Ma una invasione di cavallette viene segnalata anche in provincia di Bari, soprattutto ad Altamura, Gravina e Matera. Ad Andria il fenomeno era iniziato già a giugno con il primo caldo. In quell'occasione l'assessore regionale all'agricoltura Nino Marmo tranquillizzò i pugliesi. «Nessuna emergenza e nessuna premessa per invasioni bibliche paventata da qualcuno», disse.
Secondo una ricerca promossa dalla Regione Puglia negli anni scorsi e i dati derivanti dall'osservazione delle "grillare" individuate ad Andria ed Altamura, si sarebbe in presenza di specie autoctone, non provenienti da altri Paesi.

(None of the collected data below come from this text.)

(* ===== verification/IpAddress.v ===== *)
(** * IP addresses

    [str::parse::<IpAddr>] of the standard library, which the configuration uses
    to tell loopback hosts: a parser over the octets of the text, every step of
    which gives back its input when it fails. *)
From S2P Require Import Prelude Bytes Text TextOps.

(** A step: what it read, and the octets after it. *)
Definition ip_step (A : Type) : Type := list Z → option (A * list Z).
#[global] Instance ip_step_ret : MRet ip_step := λ A a l, Some (a, l).
#[global] Instance ip_step_bind : MBind ip_step := λ A B f m l, '(a, l) ← m l; f a l.

(** [char::to_digit] *)
Definition to_digit (radix c : Z) : option Z :=
  let d := if is_ascii_digit c then c - 0x30
           else if is_ascii_lower c then c - 0x61 + 10
           else if is_ascii_upper c then c - 0x41 + 10 else radix in
  if d <? radix then Some d else None.

(** The digits ahead: their value, their number and what follows. *)
Fixpoint read_digits (radix value count : Z) (l : list Z) : Z * Z * list Z :=
  match l with
  | [] => (value, count, [])
  | c :: l' =>
      match to_digit radix c with
      | Some d => read_digits radix (value * radix + d) (count + 1) l'
      | None => (value, count, l)
      end
  end.

(** [read_number] of at most [max_digits] digits, up to [limit]. *)
Definition read_number (radix max_digits : Z) (allow_zero_prefix : bool) (limit : Z) : ip_step Z := λ l,
  let '(value, count, rest) := read_digits radix 0 0 l in
  if (max_digits <? count) || (count =? 0) then None
  else if negb allow_zero_prefix && bool_decide (head l = Some 0x30) && (1 <? count) then None
  else if limit <? value then None else Some (value, rest).

Definition read_given_char (c : Z) : ip_step unit := λ l,
  match l with b :: l => if b =? c then Some (tt, l) else None | [] => None end.

Definition read_separator {A} (separator : Z) (index : nat) (inner : ip_step A) : ip_step A :=
  match index with O => inner | S _ => _ ← read_given_char separator; inner end.

Definition read_octet (index : nat) : ip_step Z := read_separator 0x2E index (read_number 10 3 false 255).

Definition read_ipv4_addr : ip_step (list Z) :=
  a ← read_octet 0; b ← read_octet 1; c ← read_octet 2; d ← read_octet 3; mret [a; b; c; d].

(** [read_groups]: the groups from [index] up to [limit], and whether they ended
    with an embedded IPv4 address. *)
Fixpoint read_groups (fuel : nat) (index limit : nat) (l : list Z) : list Z * bool * list Z :=
  match fuel with
  | O => ([], false, l)
  | S fuel =>
      match (if (index + 1 <? limit)%nat then read_separator 0x3A index read_ipv4_addr l else None) with
      | Some ([a; b; c; d], l) => ([a * 256 + b; c * 256 + d], true, l)
      | _ =>
          match read_separator 0x3A index (read_number 16 4 true 65535) l with
          | Some (group, l) =>
              let '(groups, ipv4, l) := read_groups fuel (S index) limit l in (group :: groups, ipv4, l)
          | None => ([], false, l)
          end
      end
  end.

Definition read_ipv6_addr : ip_step (list Z) := λ l,
  let '(head, head_ipv4, l) := read_groups 8 0 8 l in
  if (length head =? 8)%nat then Some (head, l)
  else if (head_ipv4 : bool) then None
  else
    '(_, l) ← read_given_char 0x3A l;
    '(_, l) ← read_given_char 0x3A l;
    let limit := (8 - (length head + 1))%nat in
    let '(tail, _, l) := read_groups limit 0 limit l in
    Some (head ++ replicate (8 - length head - length tail) 0 ++ tail, l).

Inductive IpAddr : Type := V4 (octets : list Z) | V6 (groups : list Z).

Definition parse_ip (host : str) : option IpAddr :=
  let l := utf8_encode host in
  '(address, rest) ← match read_ipv4_addr l with
                     | Some (octets, rest) => Some (V4 octets, rest)
                     | None => '(groups, rest) ← read_ipv6_addr l; Some (V6 groups, rest)
                     end;
  match rest with [] => Some address | _ :: _ => None end.

Definition is_loopback (address : IpAddr) : bool :=
  match address with
  | V4 octets => bool_decide (head octets = Some 127)
  | V6 groups => bool_decide (groups = [0; 0; 0; 0; 0; 0; 0; 1])
  end.

Example parse_ip_examples :
  parse_ip <$> (lit <$> ["127.0.0.1"; "::1"; "1:2:3:4:5:6:7:8"; "::ffff:127.0.0.1"; "2001:db8::1"; "01.2.3.4";
                         "256.1.1.1"; "1.2.3"; "localhost"; "1.2.3.4 "; ":::"; "1::2:3:4:5:6:7:8"])%string
  = [Some (V4 [127; 0; 0; 1]); Some (V6 [0; 0; 0; 0; 0; 0; 0; 1]); Some (V6 [1; 2; 3; 4; 5; 6; 7; 8]);
     Some (V6 [0; 0; 0; 0; 0; 0xffff; 0x7f00; 1]); Some (V6 [0x2001; 0xdb8; 0; 0; 0; 0; 0; 1]); None; None; None; None;
     None; None; None].
Proof. vm_compute. reflexivity. Qed.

Il fenomeno, tornato a manifestarsi da tre o quattro anni, è ritenuto caratteristico del territorio pugliese e di entità non eccessiva, quindi non allarmante e circoscritto ai mesi più caldi: giugno e luglio, quando si schiudono le uova. La proliferazione delle cavallette avviene dopo meno di un anno, a causa della mancata aratura (la pratica distrugge le uova) o per l'irrorazione di insetticidi che, invece di uccidere le cavallette, colpiscono il falco grillaio e gli altri predatori delle larve. I veleni causano una grave alterazione dell'equilibrio ambientale.